(** C11: what the Linux kernel finds in memory. When the firmware hands out four
    blocks below 4 GiB that do not overlap, for the kernel, the command line, the
    initial ramdisk and the zero page, loading succeeds and leaves there the
    protected-mode kernel, the NUL-terminated command line (cut to 4095 bytes), the
    ramdisk, and a zero page that names them and holds the firmware's memory map;
    the entry point is 0x200 past the kernel. *)
Theorem load_linux_kernel_spec f0 f1 f2 f3 f4 m bz cmdline blob h k c i b :
  bytes_ok bz -> len bz < 2 ^ 63 -> LinuxBoot.parse_setup_header bz = Ret (Ok h) -> len blob < 2 ^ 32 ->
  let body := len bz - LinuxBoot.setup_size h in
  allocate_pages f0 (pages body) = Some (k, f1) -> allocate_pages f1 1 = Some (c, f2) ->
  allocate_pages f2 (pages (len blob)) = Some (i, f3) -> allocate_pages f3 1 = Some (b, f4) ->
  is_w 32 k -> is_w 32 c -> is_w 32 i ->
  disjoint k body c 4096 -> disjoint k body i (len blob) -> disjoint k body b 4096 ->
  disjoint c 4096 i (len blob) -> disjoint c 4096 b 4096 -> disjoint i (len blob) b 4096 ->
  Forall (fun d => is_w 64 (phys_start d)) (mmap f3) ->
  exists m' bp,
    load_linux_kernel allocate_pages f0 m mmap bz cmdline (Some blob) = Ret (Linux b (k + 0x200), m', f4) /\
    read_bytes m' k body = drop (Z.to_nat (LinuxBoot.setup_size h)) bz /\
    read_bytes m' c (len (stored_cmdline cmdline)) = stored_cmdline cmdline /\
    read_bytes m' i (len blob) = blob /\
    read_bytes m' b 4096 = bp /\
    LinuxBoot.prepared bz k c (Some (i, len blob)) (List.map region_of (mmap f3)) h bp.
Proof.
  intros Hb Hl Hp Hbl body A1 A2 A3 A4 Wk Wc Wi D1 D2 D3 D4 D5 D6 Hmm.
  destruct (LinuxBoot.parse_ok_size bz h Hb Hp) as (_ & Hs & _). pose proof (len_nonneg blob).
  destruct (LinuxBoot.prepare_ok bz k c (Some (i, len blob)) (List.map region_of (mmap f3)) h) as (bp & Ep & Hbp);
    [done|done|done|done|by split|..].
  { rewrite List.Forall_forall. intros r (d & <- & Hd)%in_map_iff. rewrite List.Forall_forall in Hmm.
    split_and!; cbn; [by apply Hmm|by apply Z.mod_pos_bound|].
    unfold uefi_mem_ty_to_e820. repeat case_if; by split. }
  assert (Hlb : len bp = 4096) by apply Hbp.
  unfold load_linux_kernel. rewrite Hp. cbn [obind expect].
  assert (Es : LinuxBoot.kernel_size h (len bz) = body).
  { unfold LinuxBoot.kernel_size, wsub, wrap. apply Z.mod_small. lia. }
  rewrite Es. unfold wadd, wrap. rewrite (Z.mod_small (body + _)) by lia.
  change ((body + 4095) / 4096) with (pages body). rewrite A1. cbn [expect_pages obind].
  unfold LinuxBoot.kernel_offset, slice_from, slice. rewrite bool_decide_eq_true_2 by lia. cbn [obind].
  assert (Ebody : take (Z.to_nat body) (sub bz (LinuxBoot.setup_size h) (len bz)) =
            drop (Z.to_nat (LinuxBoot.setup_size h)) bz).
  { unfold sub. rewrite take_take, take_ge; [done|]. rewrite length_drop. unfold len in *. lia. }
  rewrite Ebody, A2. cbn [expect_pages obind]. rewrite (Z.mod_small (len blob + _)) by lia.
  change ((len blob + 4095) / 4096) with (pages (len blob)). rewrite A3. cbn [expect_pages obind].
  unfold checked. rewrite bool_decide_eq_true_2 by lia. cbn [opt_ok_or expect obind].
  rewrite Ep. cbn [obind expect]. rewrite A4. cbn [expect_pages obind LinuxBoot.boot_params LinuxBoot.entry_point].
  assert (Hbd : len (drop (Z.to_nat (LinuxBoot.setup_size h)) bz) = body)
    by (unfold len in *; rewrite length_drop; lia).
  set (m1 := write_bytes m k _). pose proof (write_cmdline m1 c cmdline) as Hcm. cbv zeta in Hcm.
  set (m2 := write_bytes (write_bytes m1 _ _) _ _) in *.
  assert (Hcl : len (stored_cmdline cmdline) <= 4096).
  { unfold stored_cmdline. rewrite len_app, length_sub by (pose proof (len_nonneg cmdline); lia).
    change (len [0]) with 1. lia. }
  unfold disjoint in *.
  do 2 eexists. split; [done|]. split_and!; [..|exact Hbp].
  - rewrite !read_write_other by (unfold disjoint; rewrite ?Hlb; lia).
    destruct (Hcm k body) as [_ ->]; [unfold disjoint; lia|]. unfold m1. by apply read_write_at.
  - rewrite !read_write_other by (unfold disjoint; rewrite ?Hlb; lia).
    destruct (Hcm k body) as [-> _]; [unfold disjoint; lia|]. done.
  - rewrite read_write_other by (unfold disjoint; rewrite ?Hlb; lia). by apply read_write_at.
  - by apply read_write_at.
Qed.
End Linux.

Lemma load_linux_kernel_spec_witness :
  exists m' bp,
    load_linux_kernel sample_alloc 0x200000 (fun _ => 0) (fun _ => [mkDescriptor CONVENTIONAL 0 0x9F])
      LinuxBoot.sample_bz (str "quiet") (Some [1; 2; 3]) = Ret (Linux 0x203000 0x200200, m', 0x204000) /\
    read_bytes m' 0x201000 6 = str "quiet" ++ [0] /\ read_bytes m' 0x203000 4096 = bp /\
    LinuxBoot.word 4 bp LinuxBoot.RAMDISK_IMAGE = 0x202000.
Proof.
  assert (Hb : bytes_ok LinuxBoot.sample_bz).
  { apply List.Forall_forall. intros x Hx.
    assert (H : forallb (fun b => (0 <=? b) && (b <? 256))%bool LinuxBoot.sample_bz = true)
      by (vm_compute; reflexivity).
    rewrite forallb_forall in H. apply H in Hx. unfold is_byte. zb. lia. }
  destruct (load_linux_kernel_spec sample_alloc (fun _ => [mkDescriptor CONVENTIONAL 0 0x9F]) 0x200000 0x201000
    0x202000 0x203000 0x204000 (fun _ => 0) LinuxBoot.sample_bz (str "quiet") [1; 2; 3]
    (LinuxBoot.header_of LinuxBoot.sample_bz) 0x200000 0x201000 0x202000 0x203000 Hb)
    as (m' & bp & E & _ & Hc & _ & Hbp & Hp).
  - by vm_compute.
  - by vm_compute.
  - by vm_compute.
  - by vm_compute.
  - by vm_compute.
  - by vm_compute.
  - by vm_compute.
  - by vm_compute.
  - by vm_compute.
  - by vm_compute.
  - left; by vm_compute.
  - left; by vm_compute.
  - left; by vm_compute.
  - left; by vm_compute.
  - left; by vm_compute.
  - left; by vm_compute.
  - constructor; [by vm_compute|constructor].
  -   exists m', bp. split; [exact E|]. split; [exact Hc|]. split; [exact Hbp|].
  destruct Hp as (_ & _ & _ & Hi & _). apply (Hi 0x202000 3). done.
Defined.
End UefiLoad.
+ + + + + + +
[AIM OF THE TASK]:
Line by line, repeat the material precisely.

[TASK SOLUTION]:
(** C11: what the Linux kernel finds in memory. When the firmware hands out four
    blocks below 4 GiB that do not overlap, for the kernel, the command line, the
    initial ramdisk and the zero page, loading succeeds and leaves there the
    protected-mode kernel, the NUL-terminated command line (cut to 4095 bytes), the
    ramdisk, and a zero page that names them and holds the firmware's memory map;
    the entry point is 0x200 past the kernel. *)
Theorem load_linux_kernel_spec f0 f1 f2 f3 f4 m bz cmdline blob h k c i b :
  bytes_ok bz -> len bz < 2 ^ 63 -> LinuxBoot.parse_setup_header bz = Ret (Ok h) -> len blob < 2 ^ 32 ->
  let body := len bz - LinuxBoot.setup_size h in
  allocate_pages f0 (pages body) = Some (k, f1) -> allocate_pages f1 1 = Some (c, f2) ->
  allocate_pages f2 (pages (len blob)) = Some (i, f3) -> allocate_pages f3 1 = Some (b, f4) ->
  is_w 32 k -> is_w 32 c -> is_w 32 i ->
  disjoint k body c 4096 -> disjoint k body i (len blob) -> disjoint k body b 4096 ->
  disjoint c 4096 i (len blob) -> disjoint c 4096 b 4096 -> disjoint i (len blob) b 4096 ->
  Forall (fun d => is_w 64 (phys_start d)) (mmap f3) ->
  exists m' bp,
    load_linux_kernel allocate_pages f0 m mmap bz cmdline (Some blob) = Ret (Linux b (k + 0x200), m', f4) /\
    read_bytes m' k body = drop (Z.to_nat (LinuxBoot.setup_size h)) bz /\
    read_bytes m' c (len (stored_cmdline cmdline)) = stored_cmdline cmdline /\
    read_bytes m' i (len blob) = blob /\
    read_bytes m' b 4096 = bp /\
    LinuxBoot.prepared bz k c (Some (i, len blob)) (List.map region_of (mmap f3)) h bp.
Proof.
  intros Hb Hl Hp Hbl body A1 A2 A3 A4 Wk Wc Wi D1 D2 D3 D4 D5 D6 Hmm.
  destruct (LinuxBoot.parse_ok_size bz h Hb Hp) as (_ & Hs & _). pose proof (len_nonneg blob).
  destruct (LinuxBoot.prepare_ok bz k c (Some (i, len blob)) (List.map region_of (mmap f3)) h) as (bp & Ep & Hbp);
    [done|done|done|done|by split|..].
  { rewrite List.Forall_forall. intros r (d & <- & Hd)%in_map_iff. rewrite List.Forall_forall in Hmm.
    split_and!; cbn; [by apply Hmm|by apply Z.mod_pos_bound|].
    unfold uefi_mem_ty_to_e820. repeat case_if; by split. }
  assert (Hlb : len bp = 4096) by apply Hbp.
  unfold load_linux_kernel. rewrite Hp. cbn [obind expect].
  assert (Es : LinuxBoot.kernel_size h (len bz) = body).
  { unfold LinuxBoot.kernel_size, wsub, wrap. apply Z.mod_small. lia. }
  rewrite Es. unfold wadd, wrap. rewrite (Z.mod_small (body + _)) by lia.
  change ((body + 4095) / 4096) with (pages body). rewrite A1. cbn [expect_pages obind].
  unfold LinuxBoot.kernel_offset, slice_from, slice. rewrite bool_decide_eq_true_2 by lia. cbn [obind].
  assert (Ebody : take (Z.to_nat body) (sub bz (LinuxBoot.setup_size h) (len bz)) =
            drop (Z.to_nat (LinuxBoot.setup_size h)) bz).
  { unfold sub. rewrite take_take, take_ge; [done|]. rewrite length_drop. unfold len in *. lia. }
  rewrite Ebody, A2. cbn [expect_pages obind]. rewrite (Z.mod_small (len blob + _)) by lia.
  change ((len blob + 4095) / 4096) with (pages (len blob)). rewrite A3. cbn [expect_pages obind].
  unfold checked. rewrite bool_decide_eq_true_2 by lia. cbn [opt_ok_or expect obind].
  rewrite Ep. cbn [obind expect]. rewrite A4. cbn [expect_pages obind LinuxBoot.boot_params LinuxBoot.entry_point].
  assert (Hbd : len (drop (Z.to_nat (LinuxBoot.setup_size h)) bz) = body)
    by (unfold len in *; rewrite length_drop; lia).
  set (m1 := write_bytes m k _). pose proof (write_cmdline m1 c cmdline) as Hcm. cbv zeta in Hcm.
  set (m2 := write_bytes (write_bytes m1 _ _) _ _) in *.
  assert (Hcl : len (stored_cmdline cmdline) <= 4096).
  { unfold stored_cmdline. rewrite len_app, length_sub by (pose proof (len_nonneg cmdline); lia).
    change (len [0]) with 1. lia. }
  unfold disjoint in *.
  do 2 eexists. split; [done|]. split_and!; [..|exact Hbp].
  - rewrite !read_write_other by (unfold disjoint; rewrite ?Hlb; lia).
    destruct (Hcm k body) as [_ ->]; [unfold disjoint; lia|]. unfold m1. by apply read_write_at.
  - rewrite !read_write_other by (unfold disjoint; rewrite ?Hlb; lia).
    destruct (Hcm k body) as [-> _]; [unfold disjoint; lia|]. done.
  - rewrite read_write_other by (unfold disjoint; rewrite ?Hlb; lia). by apply read_write_at.
  - by apply read_write_at.
Qed.
End Linux.

Lemma load_linux_kernel_spec_witness :
  exists m' bp,
    load_linux_kernel sample_alloc 0x200000 (fun _ => 0) (fun _ => [mkDescriptor CONVENTIONAL 0 0x9F])
      LinuxBoot.sample_bz (str "quiet") (Some [1; 2; 3]) = Ret (Linux 0x203000 0x200200, m', 0x204000) /\
    read_bytes m' 0x201000 6 = str "quiet" ++ [0] /\ read_bytes m' 0x203000 4096 = bp /\
    LinuxBoot.word 4 bp LinuxBoot.RAMDISK_IMAGE = 0x202000.
Proof.
  assert (Hb : bytes_ok LinuxBoot.sample_bz).
  { apply List.Forall_forall. intros x Hx.
    assert (H : forallb (fun b => (0 <=? b) && (b <? 256))%bool LinuxBoot.sample_bz = true)
      by (vm_compute; reflexivity).
    rewrite forallb_forall in H. apply H in Hx. unfold is_byte. zb. lia. }
  destruct (load_linux_kernel_spec sample_alloc (fun _ => [mkDescriptor CONVENTIONAL 0 0x9F]) 0x200000 0x201000
    0x202000 0x203000 0x204000 (fun _ => 0) LinuxBoot.sample_bz (str "quiet") [1; 2; 3]
    (LinuxBoot.header_of LinuxBoot.sample_bz) 0x200000 0x201000 0x202000 0x203000 Hb)
    as (m' & bp & E & _ & Hc & _ & Hbp & Hp).
  - by vm_compute.
  - by vm_compute.
  - by vm_compute.
  - by vm_compute.
  - by vm_compute.
  - by vm_compute.
  - by vm_compute.
  - by vm_compute.
  - by vm_compute.
  - by vm_compute.
  - left; by vm_compute.
  - left; by vm_compute.
  - left; by vm_compute.
  - left; by vm_compute.
  - left; by vm_compute.
  - left; by vm_compute.
  - constructor; [by vm_compute|constructor].
  -   exists m', bp. split; [exact E|]. split; [exact Hc|]. split; [exact Hbp|].
  destruct Hp as (_ & _ & _ & Hi & _). apply (Hi 0x202000 3). done.
Defined.
End UefiLoad.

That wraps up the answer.